Individuals identified as "dual eligible" by CMS are not subject to the donut hole, as their prescription coverage is fully subsidized.
With the passage of the Patient Protection and Affordable Care Act of 2010, people who fall within the donut hole will receive a $250 rebate within three months of reaching the coverage gap to help with payments. The US Department of Health and Human Services began mailing rebate checks in 2010.[2] By the year 2020, the donut hole will be completely phased out.
The U.S. Department of Health and Human Services estimates that more than a quarter of Part D participants stop following their prescribed regimen of drugs when they hit the donut hole.[2]
Every Part D plan sponsor must offer at least one basic Part D plan.

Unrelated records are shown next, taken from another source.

(** A plain token at the head of the subject must be the first token of the
    literal. *)
Lemma matchLiteral_token t r tk tks :
  plain t = true -> no_sep tk = true -> no_sep t = true ->
  (r = EmptyString \/ exists r', r = String btsep r') ->
  matchLiteral (join (tk :: tks)) (t ++ r)
  = String.eqb t tk
    && matchLiteral (match tks with [] => EmptyString | _ => String btsep (join tks) end) r.
Proof.
  intros Hp Htk Ht Hr. revert tk Htk. induction t as [|c t IH]; intros tk Htk;
    rewrite ?append_empty_l, ?append_char.
  - destruct tk as [|d tk]; [by destruct tks|].
    rewrite join_cons_char. unfold no_sep in Htk. simpl in Htk.
    apply andb_prop in Htk as [Hd _]. apply negb_true_iff in Hd.
    destruct Hr as [->|(r' & ->)]; [done|].
    rewrite (matchLiteral_char btsep (String d _)) by done. by rewrite Ascii.eqb_sym, Hd.
  - apply plain_char in Hp as [Hc Hp]. unfold no_sep in Ht. simpl in Ht.
    apply andb_prop in Ht as [Hsep Ht]. apply negb_true_iff in Hsep.
    rewrite matchLiteral_char by done. destruct tk as [|d tk].
    + destruct tks as [|t' tks]; [done|].
      rewrite join_cons, append_empty_l by done. by rewrite Hsep.
    + rewrite join_cons_char. unfold no_sep in Htk. simpl in Htk.
      apply andb_prop in Htk as [_ Htk]. rewrite IH by done.
      simpl. by destruct (Ascii.eqb_spec c d); simpl.
Qed.
End MatchLiteral.

Section MatchLiteralSpec.

(** On well formed names, [matchLiteral k subject] holds exactly when the
    tokens of [subject], as a pattern, match the tokens of [k]. *)
Lemma matchLiteral_join kts sts :
  tokens_ok true kts = true -> tokens_ok true sts = true ->
  Forall (fun t => no_sep t = true) kts -> Forall (fun t => no_sep t = true) sts ->
  matchLiteral (join kts) (join sts) = bool_decide (matches (key_of <$> sts) kts).
Proof.
  revert kts. induction sts as [|t sts IH]; [done|]. intros kts Hk Hs Hnk Hns.
  destruct kts as [|tk kts]; [done|].
  inversion Hnk as [|?? Htk Hnk']; inversion Hns as [|?? Ht Hns']; subst.
  pose proof (tokens_ok_join_nonempty _ _ Hk) as Hkne.
  apply tokens_ok_head in Hs as [Hst Hs]. apply tokens_ok_head in Hk as [Hkt Hk].
  set (r := match sts with [] => EmptyString | _ => String btsep (join sts) end).
  assert (Hj : join (t :: sts) = (t ++ r)%string).
  { unfold r. destruct sts; [by rewrite append_empty_r|by rewrite join_cons]. }
  assert (Hr : matchLiteral (match kts with [] => EmptyString | _ => String btsep (join kts) end) r
               = bool_decide (matches (key_of <$> sts) kts)).
  { unfold r. destruct Hs as [->|Hs].
    - destruct kts as [|t' kts]; [by rewrite bool_decide_true by constructor|].
      rewrite bool_decide_false; [done|by inversion 1].
    - assert (sts <> []) by by intros ->.
      destruct sts as [|t' sts]; [done|].
      destruct kts as [|tk' kts].
      { rewrite bool_decide_false; [done|by inversion 1]. }
      rewrite matchLiteral_char by done. destruct Hk as [?|Hk]; [done|].
      rewrite Ascii.eqb_refl. by apply IH. }
  rewrite Hj.
  apply token_ok_inv in Hst as [(Hne & Hp & Hkey)|[(-> & Hkey)|(-> & Hkey & Hlast)]].
  - rewrite matchLiteral_token; [|done..|unfold r; destruct sts; eauto].
    rewrite Hr, fmap_cons, Hkey.
    destruct (String.eqb_spec t tk) as [->|Hneq]; simpl.
    + apply bool_decide_ext. split; [by constructor|by inversion 1].
    + rewrite bool_decide_false; [done|]. by inversion 1.
  - rewrite append_char, append_empty_l, fmap_cons, Hkey.
    destruct (join (tk :: kts)) as [|c k] eqn:Ek; [done|].
    change (matchLiteral (skip_token (String c k)) r = bool_decide (matches (Pwc :: (key_of <$> sts)) (tk :: kts))).
    rewrite <- Ek, skip_token_join, Hr by done.
    apply bool_decide_ext. split; [by constructor|by inversion 1].
  - rewrite append_char, append_empty_l, fmap_cons, Hkey.
    destruct sts; [|done].
    destruct (join (tk :: kts)) as [|c k] eqn:Ek; [done|].
    rewrite bool_decide_true by constructor. done.
Qed.

Lemma matchLiteral_spec k subject :
  ChannelName.IsChannelNameValid k true = true ->
  ChannelName.IsChannelNameValid subject true = true ->
  matchLiteral k subject = bool_decide (matches (key_of <$> tokens subject) (tokens k)).
Proof.
  rewrite !ChannelName.IsChannelNameValid_tokens. intros Hk Hs.
  rewrite <- (join_tokens k) at 1. rewrite <- (join_tokens subject) at 1.
  apply matchLiteral_join; auto using tokens_no_sep.
Qed.
End MatchLiteralSpec.

(** ** Entries: the abstract specification of a sublist *)

Section Entries.
Context {E : Type} `{EqDecision E}.
Implicit Types (es : list (list key * E)).

Definition at_path (p : list key) (es : list (list key * E)) : list E :=
  snd <$> filter (fun x => x.1 = p) es.

(** What [Match] promises: the elements whose pattern matches. *)
Definition matching (toks : list string) (es : list (list key * E)) : list E :=
  snd <$> filter (fun x => matches x.1 toks) es.

(** Removing one entry. *)
Fixpoint remove_entry (x : list key * E) (es : list (list key * E)) : list (list key * E) :=
  match es with
  | [] => []
  | y :: es' => if decide (y = x) then es' else y :: remove_entry x es'
  end.
Definition checkGlobalLimits (sl : StoreLimits) : option limits_error :=
  if MaxChannels sl <? 0 then Some NegativeMaxChannels
  else if MaxSubscriptions (Global sl) <? 0 then Some NegativeMaxSubscriptions
  else if MaxMsgs (Global sl) <? 0 then Some NegativeMaxMsgs
  else if MaxBytes (Global sl) <? 0 then Some NegativeMaxBytes
  else if MaxAge (Global sl) <? 0 then Some NegativeMaxAge
  else if MaxInactivity (Global sl) <? 0 then Some NegativeMaxInactivity
  else None.

(** One limit: negative means unlimited, 0 means inherited. *)
Definition inherit1 (v parent : Z) : Z :=
  if v <? 0 then 0 else if v =? 0 then parent else v.

Definition inherit (cl parentLimits : ChannelLimits) : ChannelLimits :=
  mkChannelLimits
    (inherit1 (MaxMsgs cl) (MaxMsgs parentLimits))
    (inherit1 (MaxBytes cl) (MaxBytes parentLimits))
    (inherit1 (MaxAge cl) (MaxAge parentLimits))
    (inherit1 (MaxSubscriptions cl) (MaxSubscriptions parentLimits))
    (inherit1 (MaxInactivity cl) (MaxInactivity parentLimits)).

Definition inheritLimits (channel : channelLimitInfo) (parentLimits : ChannelLimits)
  : channelLimitInfo :=
  mkInfo (inherit (limits channel) parentLimits) (isLiteral channel) true.

Abbreviation infos := (gmap string channelLimitInfo).

(** Dereferencing the pointer that a sublist element holds. *)
Definition deref (m : infos) (c : string) : outcome limits_error channelLimitInfo :=
  match m !! c with Some i => Ok i | None => Panic end.

Section Operations.
Context `{!RangeOrder string}.

(** The inner loop of [applyInheritance], from index 1 on. *)
Fixpoint inherit_chain (m : infos) (prev : string) (r : list string)
  : outcome limits_error infos :=
  match r with
  | [] => Ok m
  | c :: r' =>
      channel ← deref m c;
      m' ← (if isProcessed channel then Ok m
            else parent ← deref m prev;
                 Ok (<[c := inheritLimits channel (limits parent)]> m));
      inherit_chain m' c r'
  end.
(** The IDs given out by a sequence of operations, in order. *)
Fixpoint given (gss : genericSubStore) (os : list op) : list Z :=
  match os with
  | [] => []
  | o :: os' =>
      let '(g, r) := step gss o in
      match r with Some id => id :: given g os' | None => given g os' end
  end.

Definition run (gss : genericSubStore) (os : list op) : genericSubStore :=
  foldl (fun g o => (step g o).1) gss os.

(** Registered IDs are at most [maxSubID], and no more than the limit. *)
Record wf (gss : genericSubStore) : Prop := {
  wf_max : 0 <= maxSubID gss;
  wf_ids id : id ∈ subs gss -> 0 < id <= maxSubID gss;
  wf_limit : 0 < maxSubscriptions gss -> Z.of_nat (size (subs gss)) <= maxSubscriptions gss
}.

Lemma size_insert_limit (gss : genericSubStore) id :
  full gss = false -> 0 < maxSubscriptions gss ->
  Z.of_nat (size ({[id]} ∪ subs gss)) <= maxSubscriptions gss.
Proof.
  intros Hf Hm. unfold full in Hf. apply andb_false_iff in Hf as [Hf|Hf].
  { apply Z.ltb_ge in Hf. lia. }
  apply Z.leb_gt in Hf.
  assert (Hs : (size ({[id]} ∪ subs gss) <= 1 + size (subs gss))%nat).
  { destruct (decide (id ∈ subs gss)) as [Hin|Hin].
    - rewrite subseteq_union_1_L by set_solver. lia.
    - rewrite size_union by set_solver. by rewrite size_singleton. }
  lia.
Qed.

Lemma size_delete_le (gss : genericSubStore) id :
  (size (subs gss ∖ {[id]}) <= size (subs gss))%nat.
Proof. apply subseteq_size. set_solver. Qed.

They may also offer enhanced plans that provide additional benefits. For 2008, the percentage of stand-alone Part D (PDP) plans offering some form of coverage within the doughnut hole rose to 29 percent, up from 15% in 2006. The percentage of Medicare Advantage/Part D plans (MA-PD) plans offering some form of coverage in the coverage gap is 51%, up from 28% in 2006. The most common forms of gap coverage cover generic drugs only.[3]
Among Medicare Part D enrollees in 2007 who were not eligible for the low-income subsidies, 26% had spending high enough to reach the coverage gap. Fifteen percent of those reaching the coverage gap (4% overall) had spending high enough to reach the catastrophic coverage level. Enrollees reaching the coverage gap stayed in the gap for just over four months on average.[4]
According to a study done in 2007, premiums for plans offering gap coverage are roughly double those of defined standard plans. The average monthly premium for stand-alone Part D plans (PDPs) with basic benefits that do not offer gap coverage are $30.14. The average monthly premium for plans that do offer some gap coverage are average $63.29. In 2007, eight percent of beneficiaries enrolled in a PDP chose one with some gap coverage. Among beneficiaries in MA-PD plans, enrollment in plans offering gap coverage was 33% (up from 27% in 2006).[3]
The 2010 Health Reform bill (Patient Protection and Affordable Care Act) began to address the coverage gap by creating discounts on brand name and generic drugs purchased within the gap range. Between now and 2020, the gap will gradually be closed to a point where it is completely eliminated.[5]